En France actuellement, la pression sociale n’a jamais été aussi forte mais elle n’a jamais été employée à d’aussi néfastes buts : là où elle devrait normalement assurer que les comportements indécents, incivils et destructeurs sont dénoncés et fermement sanctionnés, ce sont les comportements anecdotiques et les habitudes les plus banales qui sont portés à la vindicte populaire, pendant que les pires agissements arrivent parfois à trouver grâce auprès des tribunaux médiatiques.
Une nouvelle génération foutue
Le tableau semble déjà fort gris ; il ne pourra que se noircir encore lorsqu’on regardera la génération « montante » (ou plutôt descendante). Ce qui devrait nourrir l’espoir n’en laisse guère : l’actuelle production écolière de notre Éducation nationale laisse purement et simplement pantois.
Du reste, tout se déroule malheureusement comme prévu : grâce à l’application studieuse de méthodes d’éducation farfelues aux résultats catastrophiques, les années 80 et 90 ont permis de former toute une génération d’illettrés qui sont maintenant non seulement en âge de consommer mais aussi de voter ou pire encore, de prendre le pouvoir politique ou, plus triste, d’instruire la prochaine génération… Assurant ainsi que celle qui est en cours de « formation » sera durablement incapable de comprendre le monde de demain, celui d’aujourd’hui lui étant déjà passablement impénétrable à force de référentiels bondissants et autres âneries du même acabit.
Eh oui : si le niveau baissait assez clairement ces dernières décennies, il dégringole à présent avec un volontarisme que seule la pression sociale évoquée plus tôt permet de camoufler avec brio ; les enseignants accumulent les fautes d’orthographe, de grammaire et de raisonnement lorsqu’ils enseignent aux élèves actuels.
Et question raisonnement, il suffit de parcourir l’article en lien pour comprendre l’ampleur du problème. Il n’est qu’à lire la petite saillie de Francette Popineau, cosecrétaire générale du Snuipp-FSU, premier syndicat des enseignants du primaire, pour s’en convaincre. Pour elle, pas de doute :
« Ce n’est pas le concours qu’on brade, c’est le métier. Cela irait mieux s’il y avait de meilleurs salaires, une meilleure reconnaissance. »
Tragique inversion de la cause et de la conséquence. En toute honnêteté, le niveau général de l’instruction n’est pas bas parce que les salaires des enseignants sont faibles, mais plutôt l’inverse : plus personne ne prend la peine de payer cher, d’argent ou de reconnaissance, un corps professoral qui affiche une baisse de niveau général de plus en plus marquée et dont la fonction sert, pour un nombre croissant, de simple voie de garage rémunérée pour éviter le chômage.

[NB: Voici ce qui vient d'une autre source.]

(** * Panorama renderer: sphere mesh, texture loading and the render call

    A shallow embedding of the WebGL panorama renderer ([window.Panorama]):
    the constructor with its two mesh-building loops, [setImage] with its
    [load] and [error] handlers, and [render].  The graphics context is an
    explicit state (object allocation, bindings, buffer and texture stores,
    and the log of every call), the renderer instance is a record, and the
    host's event dispatching is a list of events run by [step]. *)

From Stdlib Require Import ZArith Lia Reals String.
From Stdlib Require Floats.
From stdpp Require Import base list gmap strings.

Local Open Scope Z_scope.

(** ** The host's numbers

    The vertex loop computes with JavaScript Numbers and [Math.sin],
    [Math.cos], [Math.PI].  The operations it uses are collected in an
    interface; the code is embedded once, for any host that provides them. *)

Class MathHost (num : Type) := {
  ofZ : Z -> num;          (* an integer loop counter or literal as a Number *)
  mul : num -> num -> num; (* [a * b] *)
  div : num -> num -> num; (* [a / b] *)
  neg : num -> num;        (* unary [-a] *)
  Math_PI : num;
  Math_sin : num -> num;
  Math_cos : num -> num;
}.

Declare Scope num_scope.
Delimit Scope num_scope with num.
Infix "*" := mul : num_scope.
Infix "/" := div : num_scope.
Notation "- x" := (neg x) : num_scope.

(** ** Mesh builder: the two loops of the constructor *)

Section Mesh.
Context {num : Type} `{MathHost num}.

(** [for (i = 0; i <= latSegments; ++i) for (j = 0; j <= lonSegments; ++j)]:
    the flat array [panoVerts] after the vertex loop, five Numbers pushed
    per grid point. *)
Definition panoVerts (radius : num) (latSegments lonSegments : Z) : list num :=
  i ← seqZ 0 (latSegments + 1);
  let theta := (ofZ i * Math_PI / ofZ latSegments)%num in
  let sinTheta := Math_sin theta in
  let cosTheta := Math_cos theta in
  j ← seqZ 0 (lonSegments + 1);
  let phi := (ofZ j * ofZ 2 * Math_PI / ofZ lonSegments)%num in
  let sinPhi := Math_sin phi in
  let cosPhi := Math_cos phi in
  let x := (sinPhi * sinTheta)%num in
  let y := cosTheta in
  let z := (- cosPhi * sinTheta)%num in
  let u := (ofZ j / ofZ lonSegments)%num in
  let v := (ofZ i / ofZ latSegments)%num in
  [ (x * radius)%num; (y * radius)%num; (z * radius)%num; u; v ].

(** The five Numbers that one pass of the inner loop pushes, as a function
    of the grid point [(i, j)]. *)
Definition vertex (radius : num) (latSegments lonSegments i j : Z) : list num :=
  let sinTheta := Math_sin (ofZ i * Math_PI / ofZ latSegments)%num in
  let cosTheta := Math_cos (ofZ i * Math_PI / ofZ latSegments)%num in
  let sinPhi := Math_sin (ofZ j * ofZ 2 * Math_PI / ofZ lonSegments)%num in
  let cosPhi := Math_cos (ofZ j * ofZ 2 * Math_PI / ofZ lonSegments)%num in
  [ (sinPhi * sinTheta * radius)%num;
    (cosTheta * radius)%num;
    (- cosPhi * sinTheta * radius)%num;
    (ofZ j / ofZ lonSegments)%num;
    (ofZ i / ofZ latSegments)%num ].

(** Every vertex takes five consecutive slots of [panoVerts] (the stride
    of 20 bytes that [render] declares is five 4-byte floats). *)
Definition floatsPerVertex : nat := 5.

Definition vertexCount (verts : list num) : Z :=
  Z.of_nat (length verts) / Z.of_nat floatsPerVertex.

(** The slots of vertex number [k]; the grid point [(i, j)] is vertex number
    [i * (lonSegments + 1) + j], as the index loop addresses it. *)
Definition vertexAt (verts : list num) (k : nat) : list num :=
  take floatsPerVertex (drop (k * floatsPerVertex) verts).
End Mesh.

(** The six indices pushed for the quad cell [(i, j)]. *)
Definition quad (lonSegments i j : Z) : list Z :=
  let offset0 := i * (lonSegments + 1) in
  let offset1 := (i + 1) * (lonSegments + 1) in
  let index0 := offset0 + j in
  let index1 := offset1 + j in
  [ index0; index1; index0 + 1;
    index1; index1 + 1; index0 + 1 ].

(** [for (i = 0; i < latSegments; ++i) for (j = 0; j < lonSegments; ++j)]:
    the array [panoIndices] after the index loop. *)
Definition panoIndices (latSegments lonSegments : Z) : list Z :=
  i ← seqZ 0 latSegments;
  j ← seqZ 0 lonSegments;
  quad lonSegments i j.

(** [new Uint16Array(a)] converts every element modulo 2^16. *)
Definition ToUint16 (x : Z) : Z := x mod 65536.
Definition Uint16Array_of (a : list Z) : list Z := ToUint16 <$> a.

(** ** The exact-arithmetic host

    Real numbers with the mathematical sine and cosine: the reading of the
    vertex formulas in which no operation rounds. *)

#[export] Instance R_host : MathHost R := {|
  ofZ := IZR;
  mul := Rmult;
  div := Rdiv;
  neg := Ropp;
  Math_PI := PI;
  Math_sin := sin;
  Math_cos := cos;
|}.

(** ** The binary64 host

    JavaScript Numbers are IEEE 754 binary64 values, and [*], [/] and unary
    [-] on them are the correctly rounded operations: the kernel's
    primitive floats.  [Math.PI] is the double nearest to pi.  [Math.sin]
    and [Math.cos] are left to the implementation by ECMA-262, which fixes
    only their values at zeros, infinities and NaN; they are parameters of
    the host. *)

Section Binary64.
Import PrimFloat SpecFloat FloatOps.
Local Open Scope float_scope.








End Binary64.

(** ** A state monad for the stateful code *)

Definition State (S A : Type) : Type := S -> A * S.

#[export] Instance State_ret {S} : MRet (State S) := fun A (a : A) s => (a, s).
#[export] Instance State_bind {S} : MBind (State S) :=
  fun A B (f : A -> State S B) (m : State S A) s => let '(a, s') := m s in f a s'.

Definition gets {S A} (f : S -> A) : State S A := fun s => (f s, s).
Definition modify {S} (f : S -> S) : State S unit := fun s => (tt, f s).
Definition exec {S A} (m : State S A) (s : S) : S := snd (m s).

(** ** Shader sources *)

Definition newline : string := String (Ascii.ascii_of_nat 10) EmptyString.

Definition panoVS : string := String.concat newline [
  "uniform mat4 projectionMat;";
  "uniform mat4 modelViewMat;";
  "attribute vec3 position;";
  "attribute vec2 texCoord;";
  "varying vec2 vTexCoord;";
  "void main() {";
  "  vTexCoord = texCoord;";
  "  gl_Position = projectionMat * modelViewMat * vec4( position, 1.0 );";
  "}" ]%string.

Definition panoFS : string := String.concat newline [
  "precision mediump float;";
  "uniform sampler2D diffuse;";
  "varying vec2 vTexCoord;";
  "void main() {";
  "  gl_FragColor = texture2D(diffuse, vTexCoord);";
  "}" ]%string.

(** ** The graphics context *)

Inductive GLenum :=
| ARRAY_BUFFER | ELEMENT_ARRAY_BUFFER | STATIC_DRAW
| VERTEX_SHADER | FRAGMENT_SHADER
| TEXTURE_2D | TEXTURE0 | RGB | UNSIGNED_BYTE
| TEXTURE_MAG_FILTER | TEXTURE_MIN_FILTER | TEXTURE_WRAP_S | TEXTURE_WRAP_T
| LINEAR | CLAMP_TO_EDGE
| FLOAT | UNSIGNED_SHORT | TRIANGLES.

#[export] Instance GLenum_eq_dec : EqDecision GLenum.
Proof. solve_decision. Defined.

(** Objects handed out by the context; the number is the object's identity. *)
Inductive WebGLTexture := TextureObject (id : nat).
Inductive WebGLBuffer := BufferObject (id : nat).

Definition textureId (t : WebGLTexture) : nat := let 'TextureObject n := t in n.
Definition bufferId (b : WebGLBuffer) : nat := let 'BufferObject n := b in n.

(** The image element made by [new Image()] in [setImage]; [imageId] is the
    identity of the object (the number of the [setImage] call that made it). *)
Record Image := {
  imageId : nat;
  crossOrigin : string;
  src : string;
}.

(** A uniform slot of the linked program, [glProgram.uniform.<name>]. *)
Inductive UniformLocation := UniformOf (name : string).

(** Calls on the shader-program helper, as they reach the context. *)
Inductive WGLUCall :=
| wglu_new
| wglu_attachShaderSource (source : string) (type : GLenum)
| wglu_bindAttribLocation (locations : list (string * Z))
| wglu_link
| wglu_use.

(** Modelled from the spec: [WGLUProgram], the shader-program helper that
    the constructor builds and [render] binds, is not among the sources.
    The spec describes it as a compiled pair of stages with named uniform
    slots and the attribute slots [position] and [texCoord], immutable after
    construction, which [render] binds before it uploads the uniforms.  The
    helper is therefore a value that the construction calls fill in and that
    [use] leaves as it is; each of its methods reaches the context as one
    logged call. *)
Record WGLUProgram := {
  shaderSources : list (string * GLenum);
  attrib : gmap string Z;
  linked : bool;
}.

À ceci s’ajoute la baisse générale du niveau des parents, pas mieux lotis. Incapables de simplement éduquer leurs rejetons, ces parents, perclus d’impôts et donc en droit d’attendre de ceux qui les prélèvent qu’ils fournissent un service à la hauteur, ont complètement abandonné l’idée de faire un jour de leur progéniture des adultes opérationnels.
Inévitablement, les enseignants tentent donc d’instruire dans un sabir de plus en plus approximatif d’insupportables petites pestes ingérables qui n’en ont d’autant rien à foutre que leurs parents ont largement d’autres chats à fouetter. Par la suite, ces enseignants, toujours aussi perspicaces, mettront sur le dos de l’ultralibéralisme, de l’individualisme et des réseaux sociaux cette faillite sociale complète, toujours sans comprendre que les petits morveux ne sont que le reflet de cette paire de générations dont ils font eux-même partie, qu’on a gavée d’idéaux collectivistes et de pensées courtes plongées dans un vivrensemble dégoulinant, complètement impropre à créer une société viable.
Tous les ingrédients sont en place
Un État omniprésent, des ponctions tous azimuts, une société totalement crispée, des intellectuels perdus, une génération future complètement fichue : tout se met en place pour un glissement lent mais décidé vers une société typiquement orwellienne.
Et non, ce n’est en rien une exagération. C’est simplement le constat froid de ce que nous avons, ici et maintenant.
Regardez ce que vous n’auriez jamais accepté il y a 10 ans, 20 ans, 50 ans et que vous trouvez à présent si ce n’est acceptable, tout au moins parfaitement normal au sens « qui entre dans la norme », autrement dit, qui s’inscrit si bien dans le ventre mou des gaussiennes statistiques :
- les fautes d’orthographe et de grammaire dans les journaux, de français à la télé,
- les approximations intellectuelles de plus en plus baveuses dans les raisonnements tenus par tous ceux qu’on lit dans les organes officiels, qu’on entend sur les plateaux autorisés, qu’on supporte ou pour qui certains s’obstinent à voter,
- ces ligues de vertu, toujours plus nombreuses, aux acronymes qui fleurent bon la censure, le blocage et le dépôt de plainte,
- ces combats invraisemblables de décalage avec le réel,
- les incivilités (dans la rue, dans les transports en commun, partout),
- l’insécurité (ce pénible sentiment de se faire taillader, défigurer, découper),
- ces appels de plus en plus courants à la dénonciation
à la Kommandantur,
- cette judiciarisation systématique de tout problème, ce légalisme en carton qui agite les petits flocons qu’on bouscule et qui n’en finit pas de créer toujours plus de victimes bidons quand le nombre de victimes, bien réelles, elles, croît d’heure en heure.
- …
J’arrête ici la liste, mais je crois que vous saisissez l’idée générale : regardez par exemple la décontraction avec laquelle on nous balance le chiffre du nombre de voitures brûlées au Jour de l’An ; c’est un peu comme le bêtisier de fin d’année, c’est devenu une tradition qui ne semble plus inquiéter personne et dont on ne s’offusque que du 2 au 3 janvier, un peu, sur les réseaux sociaux (et encore, sans trop forcer pour éviter la censure discrète).
Une dérive qui dure depuis plus de 30 ans
Le constat est sans appel : la société orwellienne, composée pour moitié d’une surveillance d’État de tous par tous et pour moitié d’un contrôle social complètement perverti, cette société est déjà là et elle n’a pas été mise en place par la force, en écrasant la tête des hommes libres par la botte d’un militaire armé, mais plutôt par l’utilisation des médias, de l’éducation et la démission intellectuelle de tout un peuple qui a préféré les promesses faciles de lendemains qui chantent à l’âpre réalité.
En 1988, Jean Van Hamme faisait sortir une bande dessinée prémonitoire, « SOS Bonheur », que je vous recommande. Sa lecture, édifiante 30 ans plus tard, ne laisse aucun doute sur les dérives qui ont eu lieu. Mais le pompon est atteint lorsqu’on se fade la suite, la « Saison 2 », sortie récemment, scénarisée par Desberg : la lucidité des propos de Van Hamme contraste violemment avec les tonneaux de moraline que ce nouvel opus nous déverse d’une planche à l’autre, en pleine figure et sans semonce.
La dérive est presque complète. Ce pays est foutu.